● What you need to do:
Repeat the stretch of entries below from the line with "intros Hwf. destruct" through the line with "(** A quiet block agrees with the disk. *)". Include both ends and add nothing.

(Collected data)
····················
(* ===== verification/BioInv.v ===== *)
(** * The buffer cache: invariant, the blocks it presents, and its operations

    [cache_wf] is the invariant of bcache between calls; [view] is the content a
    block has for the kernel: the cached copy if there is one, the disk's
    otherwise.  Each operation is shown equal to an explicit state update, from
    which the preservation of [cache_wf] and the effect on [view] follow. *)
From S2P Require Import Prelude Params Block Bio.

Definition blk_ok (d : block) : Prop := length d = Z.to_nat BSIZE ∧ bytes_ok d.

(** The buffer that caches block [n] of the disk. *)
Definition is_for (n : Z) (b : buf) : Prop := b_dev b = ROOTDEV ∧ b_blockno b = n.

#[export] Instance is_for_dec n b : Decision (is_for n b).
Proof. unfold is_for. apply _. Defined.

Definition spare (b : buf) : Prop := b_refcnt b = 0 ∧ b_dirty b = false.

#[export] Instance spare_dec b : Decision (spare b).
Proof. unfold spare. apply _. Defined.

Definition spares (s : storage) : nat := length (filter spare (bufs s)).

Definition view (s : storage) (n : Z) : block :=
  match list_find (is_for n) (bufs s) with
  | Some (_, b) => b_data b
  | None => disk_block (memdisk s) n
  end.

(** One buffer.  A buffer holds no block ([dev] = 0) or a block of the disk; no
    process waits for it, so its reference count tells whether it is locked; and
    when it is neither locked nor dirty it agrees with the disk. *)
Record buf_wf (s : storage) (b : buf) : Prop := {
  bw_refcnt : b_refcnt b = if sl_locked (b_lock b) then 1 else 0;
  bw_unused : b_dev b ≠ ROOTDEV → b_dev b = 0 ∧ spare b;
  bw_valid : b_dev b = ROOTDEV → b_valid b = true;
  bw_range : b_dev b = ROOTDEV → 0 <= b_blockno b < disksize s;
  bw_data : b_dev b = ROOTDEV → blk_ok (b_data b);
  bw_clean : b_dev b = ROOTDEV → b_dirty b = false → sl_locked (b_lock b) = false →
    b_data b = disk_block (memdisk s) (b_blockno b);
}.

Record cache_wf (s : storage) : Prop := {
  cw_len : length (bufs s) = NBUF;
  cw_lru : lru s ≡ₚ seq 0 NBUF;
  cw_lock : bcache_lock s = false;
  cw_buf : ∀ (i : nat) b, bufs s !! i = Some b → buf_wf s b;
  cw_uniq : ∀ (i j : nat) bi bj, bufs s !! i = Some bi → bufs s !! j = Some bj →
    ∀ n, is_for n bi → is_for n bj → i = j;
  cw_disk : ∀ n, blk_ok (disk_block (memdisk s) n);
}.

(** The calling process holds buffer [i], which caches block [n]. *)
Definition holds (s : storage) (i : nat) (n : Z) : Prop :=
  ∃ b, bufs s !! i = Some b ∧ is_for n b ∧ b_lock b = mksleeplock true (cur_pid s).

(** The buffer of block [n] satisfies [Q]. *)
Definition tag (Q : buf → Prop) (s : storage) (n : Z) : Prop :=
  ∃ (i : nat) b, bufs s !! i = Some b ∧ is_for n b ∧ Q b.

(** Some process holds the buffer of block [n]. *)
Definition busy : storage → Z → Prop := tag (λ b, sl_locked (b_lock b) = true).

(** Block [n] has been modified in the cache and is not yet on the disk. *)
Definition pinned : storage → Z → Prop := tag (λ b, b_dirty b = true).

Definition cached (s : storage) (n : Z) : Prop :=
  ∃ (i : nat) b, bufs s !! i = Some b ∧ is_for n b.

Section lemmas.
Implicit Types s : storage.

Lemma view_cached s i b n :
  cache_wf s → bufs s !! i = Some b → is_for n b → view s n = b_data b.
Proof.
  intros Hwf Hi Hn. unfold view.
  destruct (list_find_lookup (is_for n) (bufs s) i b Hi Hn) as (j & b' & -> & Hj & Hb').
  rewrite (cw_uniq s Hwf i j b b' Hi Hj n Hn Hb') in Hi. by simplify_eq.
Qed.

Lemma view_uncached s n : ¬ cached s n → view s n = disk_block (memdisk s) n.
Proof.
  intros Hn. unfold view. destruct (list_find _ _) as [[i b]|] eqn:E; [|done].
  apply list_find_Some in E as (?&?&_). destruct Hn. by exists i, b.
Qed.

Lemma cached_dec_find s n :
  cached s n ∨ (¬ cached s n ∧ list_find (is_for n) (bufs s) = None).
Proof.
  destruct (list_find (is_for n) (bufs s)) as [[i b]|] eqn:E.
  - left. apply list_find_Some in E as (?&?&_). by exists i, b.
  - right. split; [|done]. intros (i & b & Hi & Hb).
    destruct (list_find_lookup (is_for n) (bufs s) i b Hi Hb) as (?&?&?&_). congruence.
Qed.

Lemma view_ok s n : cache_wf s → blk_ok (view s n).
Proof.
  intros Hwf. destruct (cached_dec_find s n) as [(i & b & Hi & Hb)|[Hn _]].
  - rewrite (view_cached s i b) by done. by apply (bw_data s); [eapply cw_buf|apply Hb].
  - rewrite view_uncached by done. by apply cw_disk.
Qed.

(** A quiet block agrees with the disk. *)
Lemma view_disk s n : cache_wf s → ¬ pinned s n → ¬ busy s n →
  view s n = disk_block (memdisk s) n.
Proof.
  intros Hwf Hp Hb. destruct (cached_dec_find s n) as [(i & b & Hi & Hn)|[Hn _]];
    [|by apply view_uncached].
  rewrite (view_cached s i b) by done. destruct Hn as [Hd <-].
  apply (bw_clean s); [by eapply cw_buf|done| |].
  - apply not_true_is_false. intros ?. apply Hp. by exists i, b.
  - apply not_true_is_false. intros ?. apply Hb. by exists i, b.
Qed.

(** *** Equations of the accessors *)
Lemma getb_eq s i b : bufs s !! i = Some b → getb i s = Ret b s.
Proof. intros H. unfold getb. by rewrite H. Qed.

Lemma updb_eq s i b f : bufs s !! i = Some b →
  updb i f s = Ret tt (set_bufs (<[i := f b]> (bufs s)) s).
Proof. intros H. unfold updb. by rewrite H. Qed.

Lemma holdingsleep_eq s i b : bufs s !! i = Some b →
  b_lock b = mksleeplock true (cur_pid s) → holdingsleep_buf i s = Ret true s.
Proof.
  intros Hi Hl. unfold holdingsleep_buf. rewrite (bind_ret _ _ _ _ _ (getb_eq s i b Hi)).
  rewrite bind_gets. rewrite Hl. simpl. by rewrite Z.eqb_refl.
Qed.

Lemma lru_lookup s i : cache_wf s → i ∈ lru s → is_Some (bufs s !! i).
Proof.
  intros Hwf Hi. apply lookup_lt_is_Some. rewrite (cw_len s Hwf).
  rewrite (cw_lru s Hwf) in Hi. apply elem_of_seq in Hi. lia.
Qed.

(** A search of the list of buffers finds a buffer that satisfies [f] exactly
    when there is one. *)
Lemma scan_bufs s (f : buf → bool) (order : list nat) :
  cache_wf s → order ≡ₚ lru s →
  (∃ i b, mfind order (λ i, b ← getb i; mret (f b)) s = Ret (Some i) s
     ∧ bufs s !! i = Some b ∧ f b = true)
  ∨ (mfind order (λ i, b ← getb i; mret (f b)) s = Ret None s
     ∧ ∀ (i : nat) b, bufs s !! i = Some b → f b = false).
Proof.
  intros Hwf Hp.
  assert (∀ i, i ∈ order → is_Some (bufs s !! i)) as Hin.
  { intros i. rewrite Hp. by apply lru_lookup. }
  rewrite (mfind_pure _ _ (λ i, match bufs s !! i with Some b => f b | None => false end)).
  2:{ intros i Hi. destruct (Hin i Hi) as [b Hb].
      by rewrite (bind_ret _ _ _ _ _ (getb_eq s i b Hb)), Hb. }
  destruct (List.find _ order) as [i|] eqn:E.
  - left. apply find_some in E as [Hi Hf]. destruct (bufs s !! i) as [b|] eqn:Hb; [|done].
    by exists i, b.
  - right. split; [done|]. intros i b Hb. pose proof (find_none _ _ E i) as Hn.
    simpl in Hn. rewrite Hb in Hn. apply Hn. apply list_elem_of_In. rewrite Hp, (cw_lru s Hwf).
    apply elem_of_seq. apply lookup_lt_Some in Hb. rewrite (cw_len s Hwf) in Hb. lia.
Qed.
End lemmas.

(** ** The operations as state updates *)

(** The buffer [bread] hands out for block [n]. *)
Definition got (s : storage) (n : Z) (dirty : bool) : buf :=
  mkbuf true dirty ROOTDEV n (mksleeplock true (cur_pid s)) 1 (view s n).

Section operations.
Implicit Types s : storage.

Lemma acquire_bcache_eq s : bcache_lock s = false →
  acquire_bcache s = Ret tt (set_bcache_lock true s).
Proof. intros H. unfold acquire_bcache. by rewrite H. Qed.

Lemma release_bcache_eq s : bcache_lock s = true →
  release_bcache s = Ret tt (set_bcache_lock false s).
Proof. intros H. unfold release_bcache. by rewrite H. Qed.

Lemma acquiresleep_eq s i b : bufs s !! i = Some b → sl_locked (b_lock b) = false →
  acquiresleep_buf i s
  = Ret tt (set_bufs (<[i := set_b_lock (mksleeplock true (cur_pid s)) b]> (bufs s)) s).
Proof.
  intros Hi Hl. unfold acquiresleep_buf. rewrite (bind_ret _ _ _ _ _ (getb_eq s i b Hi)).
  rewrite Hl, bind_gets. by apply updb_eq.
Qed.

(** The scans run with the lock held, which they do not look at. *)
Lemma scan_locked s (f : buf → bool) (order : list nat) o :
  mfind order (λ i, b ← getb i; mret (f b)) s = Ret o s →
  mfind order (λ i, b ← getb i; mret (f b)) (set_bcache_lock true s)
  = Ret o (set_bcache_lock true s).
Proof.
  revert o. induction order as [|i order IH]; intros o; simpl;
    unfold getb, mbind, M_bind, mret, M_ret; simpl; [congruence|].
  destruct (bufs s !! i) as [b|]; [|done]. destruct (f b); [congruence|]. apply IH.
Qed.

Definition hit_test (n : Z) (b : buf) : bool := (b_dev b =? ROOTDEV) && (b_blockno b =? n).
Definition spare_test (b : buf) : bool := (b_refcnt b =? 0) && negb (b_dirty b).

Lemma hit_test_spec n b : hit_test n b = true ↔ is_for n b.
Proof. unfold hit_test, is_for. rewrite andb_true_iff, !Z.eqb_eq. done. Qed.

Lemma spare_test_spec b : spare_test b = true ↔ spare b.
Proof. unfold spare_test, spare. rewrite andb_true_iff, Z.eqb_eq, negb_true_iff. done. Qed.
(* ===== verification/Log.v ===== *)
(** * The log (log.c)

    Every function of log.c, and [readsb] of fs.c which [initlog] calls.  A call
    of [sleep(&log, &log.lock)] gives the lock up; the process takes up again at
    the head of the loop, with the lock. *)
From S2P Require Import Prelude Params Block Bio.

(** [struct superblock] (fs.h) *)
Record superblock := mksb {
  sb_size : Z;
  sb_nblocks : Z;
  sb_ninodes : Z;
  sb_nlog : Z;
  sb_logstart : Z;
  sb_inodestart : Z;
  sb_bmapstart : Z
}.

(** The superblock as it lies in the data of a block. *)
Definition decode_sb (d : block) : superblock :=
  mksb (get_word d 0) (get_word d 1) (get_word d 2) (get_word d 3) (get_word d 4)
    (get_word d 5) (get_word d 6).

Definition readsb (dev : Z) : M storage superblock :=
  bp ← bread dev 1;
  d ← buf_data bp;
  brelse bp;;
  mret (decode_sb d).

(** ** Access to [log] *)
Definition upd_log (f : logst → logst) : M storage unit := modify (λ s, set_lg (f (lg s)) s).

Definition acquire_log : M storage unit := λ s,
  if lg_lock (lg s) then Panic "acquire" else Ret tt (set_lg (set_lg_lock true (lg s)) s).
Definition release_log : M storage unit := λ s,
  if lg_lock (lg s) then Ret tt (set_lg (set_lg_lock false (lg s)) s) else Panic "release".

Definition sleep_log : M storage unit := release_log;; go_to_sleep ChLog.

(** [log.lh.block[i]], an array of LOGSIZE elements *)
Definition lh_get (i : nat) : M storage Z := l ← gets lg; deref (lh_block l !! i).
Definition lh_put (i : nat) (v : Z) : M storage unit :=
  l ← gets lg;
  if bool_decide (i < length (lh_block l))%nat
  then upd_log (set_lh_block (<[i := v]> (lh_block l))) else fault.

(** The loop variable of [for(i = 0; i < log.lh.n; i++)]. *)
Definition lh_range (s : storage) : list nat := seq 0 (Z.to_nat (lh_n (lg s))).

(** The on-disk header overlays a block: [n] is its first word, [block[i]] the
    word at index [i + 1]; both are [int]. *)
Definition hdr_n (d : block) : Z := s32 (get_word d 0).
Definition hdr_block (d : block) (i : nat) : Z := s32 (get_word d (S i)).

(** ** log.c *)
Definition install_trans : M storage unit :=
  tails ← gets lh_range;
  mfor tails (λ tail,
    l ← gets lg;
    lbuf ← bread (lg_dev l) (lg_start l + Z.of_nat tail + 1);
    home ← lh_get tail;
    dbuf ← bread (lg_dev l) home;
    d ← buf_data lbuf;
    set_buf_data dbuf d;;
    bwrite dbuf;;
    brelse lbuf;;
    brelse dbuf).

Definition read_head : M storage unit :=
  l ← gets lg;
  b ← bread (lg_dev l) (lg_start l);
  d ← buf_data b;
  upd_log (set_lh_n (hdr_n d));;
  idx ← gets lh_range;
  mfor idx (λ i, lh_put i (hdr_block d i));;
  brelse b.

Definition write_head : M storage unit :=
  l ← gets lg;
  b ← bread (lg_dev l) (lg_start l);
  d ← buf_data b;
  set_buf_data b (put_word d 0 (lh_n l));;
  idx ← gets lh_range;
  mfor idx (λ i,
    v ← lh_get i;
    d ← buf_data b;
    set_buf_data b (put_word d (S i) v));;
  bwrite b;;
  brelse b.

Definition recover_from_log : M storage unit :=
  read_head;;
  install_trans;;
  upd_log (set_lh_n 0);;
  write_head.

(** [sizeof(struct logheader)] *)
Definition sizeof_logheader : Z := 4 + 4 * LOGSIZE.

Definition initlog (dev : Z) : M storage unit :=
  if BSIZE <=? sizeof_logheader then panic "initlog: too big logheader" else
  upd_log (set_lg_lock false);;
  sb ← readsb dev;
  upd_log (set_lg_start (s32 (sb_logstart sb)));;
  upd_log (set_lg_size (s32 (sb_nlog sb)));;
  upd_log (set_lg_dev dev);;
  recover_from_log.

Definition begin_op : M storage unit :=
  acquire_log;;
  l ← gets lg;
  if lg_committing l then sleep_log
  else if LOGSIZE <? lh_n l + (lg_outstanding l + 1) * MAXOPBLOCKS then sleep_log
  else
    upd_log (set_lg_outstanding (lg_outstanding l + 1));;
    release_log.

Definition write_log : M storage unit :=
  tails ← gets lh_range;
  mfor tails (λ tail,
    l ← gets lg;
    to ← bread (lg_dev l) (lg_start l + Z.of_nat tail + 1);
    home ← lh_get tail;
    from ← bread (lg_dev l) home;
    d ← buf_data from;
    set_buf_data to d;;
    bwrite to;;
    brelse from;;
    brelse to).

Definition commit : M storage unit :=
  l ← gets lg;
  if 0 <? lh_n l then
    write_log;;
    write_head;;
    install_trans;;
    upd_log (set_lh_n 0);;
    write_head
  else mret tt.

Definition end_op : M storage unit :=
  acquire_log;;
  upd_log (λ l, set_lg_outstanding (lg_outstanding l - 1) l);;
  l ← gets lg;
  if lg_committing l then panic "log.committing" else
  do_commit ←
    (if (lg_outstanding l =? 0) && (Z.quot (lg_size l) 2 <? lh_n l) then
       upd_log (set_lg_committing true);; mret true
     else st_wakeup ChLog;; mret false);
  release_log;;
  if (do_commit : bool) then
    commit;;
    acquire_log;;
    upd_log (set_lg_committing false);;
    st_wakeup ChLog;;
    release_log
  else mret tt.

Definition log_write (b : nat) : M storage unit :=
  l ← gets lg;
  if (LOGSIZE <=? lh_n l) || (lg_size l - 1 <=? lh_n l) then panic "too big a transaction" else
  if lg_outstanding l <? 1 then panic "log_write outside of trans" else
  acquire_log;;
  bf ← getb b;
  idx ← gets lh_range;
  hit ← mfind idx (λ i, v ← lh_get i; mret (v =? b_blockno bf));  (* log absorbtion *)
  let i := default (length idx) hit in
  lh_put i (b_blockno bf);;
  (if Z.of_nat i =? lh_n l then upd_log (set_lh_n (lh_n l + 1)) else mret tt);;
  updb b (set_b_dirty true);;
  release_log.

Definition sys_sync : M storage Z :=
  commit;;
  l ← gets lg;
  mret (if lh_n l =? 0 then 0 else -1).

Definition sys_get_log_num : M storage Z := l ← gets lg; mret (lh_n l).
····················
● Answer space:
  intros Hwf. destruct (cached_dec_find s n) as [(i & b & Hi & Hb)|[Hn _]].
  - rewrite (view_cached s i b) by done. by apply (bw_data s); [eapply cw_buf|apply Hb].
  - rewrite view_uncached by done. by apply cw_disk.
Qed.

(** A quiet block agrees with the disk. *)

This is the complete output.